In the entries below, find the line with "window_ok w ->" and the line with "pose proof (recorded_total _ _ (ol_debited". Reproduce those two lines and every line between them exactly, and nothing more.

** Opening Data to use block **

Lemma unbook_run w b :
  window_ok w -> on_ledger w b -> stock w + on_books b <= i64_max ->
  (credits_live b = true -> rebate_added b <= rebate_owed w) ->
  (credits_live b = false -> rebate_added b = 0) ->
  (debits_live b = false -> rebate_debited b = 0) ->
  rebate_owed w - rebate_added b + rebate_debited b <= u64_max ->
  exists missing,
    let '(w', b', short) := unbook w b in
    short = total_of missing /\ Forall (fun e => 0 <= e.2) missing /\
    effects w w' (fun s => entries_of s missing - booked_of b s) (on_books b) 0 /\
    rebate_owed w' = rebate_owed w - rebate_added b + rebate_debited b /\
    debits_live b' = false /\ credits_live b' = false /\ on_ledger w' b' /\
    rebate_added b' = 0 /\ rebate_debited b' = 0 /\
    bk_owed_credited b' = bk_owed_credited b /\ bk_deferred b' = bk_deferred b /\
    ((forall s, credits_live b = true -> entries_of s (credited_sats b) <= carry_of w s) ->
      forall s, entries_of s missing = 0).
Proof.
  intros OK O Hst Hra Hra0 Hrd0 Hrd.
  pose proof (recorded_total _ _ (ol_debited _ _ O)). pose proof (recorded_total _ _ (ol_short _ _ O)).
  pose proof (recorded_total _ _ (ol_credited _ _ O)). pose proof (recorded_total _ _ (ol_paid _ _ O)).
  pose proof (wo_owed _ OK) as Ho. unfold in_range in Ho.
  destruct (unbook_credits_part w b OK O Hst) as (missing & w1 & E & Hnn & E1 & R1 & Hz).
  { destruct (credits_live b); [by apply Hra | rewrite Hra0 by done; lia]. }
  assert (R1' : rebate_owed w1 = rebate_owed w - rebate_added b).
  { destruct (credits_live b); [done | rewrite Hra0 by done; done]. }
  exists missing. unfold on_books in *.
  pose proof (unbook_debits_part w1 b (ef_ok _ _ _ _ _ E1)) as D. cbv zeta in D.
  destruct D as [E2 R2];
    [by eapply recorded_mono, O | by eapply recorded_mono, O
    | pose proof (ef_stock _ _ _ _ _ E1); lia | apply O | lia |].
  assert (R2' : rebate_owed w1 + (if debits_live b then rebate_debited b else 0)
    = rebate_owed w - rebate_added b + rebate_debited b).
  { destruct (debits_live b); [lia | rewrite Hrd0 by done; lia]. }
  pose proof (effects_trans _ _ _ _ _ _ _ _ _ E1 E2) as E12.
  assert (O' : forall w', effects w w' (fun s => entries_of s missing - booked_of b s) (on_books b) 0 ->
     recorded w' (debited b) /\ recorded w' (shortfall b) /\ recorded w' (credited_sats b) /\
     recorded w' (debt_paid b)).
  { intros w' Ew. conjs; (eapply recorded_mono; [exact Ew | apply O]). }
  unfold unbook. destruct (credits_live b) eqn:Hcl.
  - destruct (foldl unbook_credit (w, 0) (credited_sats b)) as [wc short].
    injection E as Ew ->. subst w1.
    destruct (debits_live b) eqn:Hdl; cbn [debits_live debited shortfall rebate_debited credits_live
      credited_sats rebate_added debt_paid bk_owed_credited bk_deferred] in *; rewrite ?Hdl;
    match goal with |- context [effects w ?w'] =>
      assert (Ef : effects w w' (fun s => entries_of s missing - booked_of b s) (on_books b) 0)
        by (eapply effects_ext; [exact E12 | intros s; unfold booked_of; rewrite Hcl, Hdl; lia
                               | unfold on_books; lia | lia])
    end; destruct (O' _ Ef) as (O1 & O2 & O3 & O4); destruct O;
    (split; [done|]; split; [done|]; split; [exact Ef|]; split; [congruence|]);
    conjs; try done; try (by constructor; cbn; try constructor; lia || done);
    try (by rewrite Hrd0).
  - injection E as -> Em.
    destruct (debits_live b) eqn:Hdl; cbn [debits_live debited shortfall rebate_debited credits_live
      credited_sats rebate_added debt_paid bk_owed_credited bk_deferred] in *; rewrite ?Hdl;
    match goal with |- context [effects w1 ?w'] =>
      assert (Ef : effects w1 w' (fun s => entries_of s missing - booked_of b s) (on_books b) 0)
        by (eapply effects_ext; [exact E12 | intros s; unfold booked_of; rewrite Hcl, Hdl; lia
                               | unfold on_books; lia | lia])
    end; destruct (O' _ Ef) as (O1 & O2 & O3 & O4); destruct O;
    (split; [done|]; split; [done|]; split; [exact Ef|]; split; [congruence|]);
    conjs; try done; try (by constructor; cbn; try constructor; lia || done);
    auto.
Qed.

** Closing Data to use block **

* **Response for this exercise**:
  window_ok w -> on_ledger w b -> stock w + on_books b <= i64_max ->
  (credits_live b = true -> rebate_added b <= rebate_owed w) ->
  (credits_live b = false -> rebate_added b = 0) ->
  (debits_live b = false -> rebate_debited b = 0) ->
  rebate_owed w - rebate_added b + rebate_debited b <= u64_max ->
  exists missing,
    let '(w', b', short) := unbook w b in
    short = total_of missing /\ Forall (fun e => 0 <= e.2) missing /\
    effects w w' (fun s => entries_of s missing - booked_of b s) (on_books b) 0 /\
    rebate_owed w' = rebate_owed w - rebate_added b + rebate_debited b /\
    debits_live b' = false /\ credits_live b' = false /\ on_ledger w' b' /\
    rebate_added b' = 0 /\ rebate_debited b' = 0 /\
    bk_owed_credited b' = bk_owed_credited b /\ bk_deferred b' = bk_deferred b /\
    ((forall s, credits_live b = true -> entries_of s (credited_sats b) <= carry_of w s) ->
      forall s, entries_of s missing = 0).
Proof.
  intros OK O Hst Hra Hra0 Hrd0 Hrd.
  pose proof (recorded_total _ _ (ol_debited _ _ O)). pose proof (recorded_total _ _ (ol_short _ _ O)).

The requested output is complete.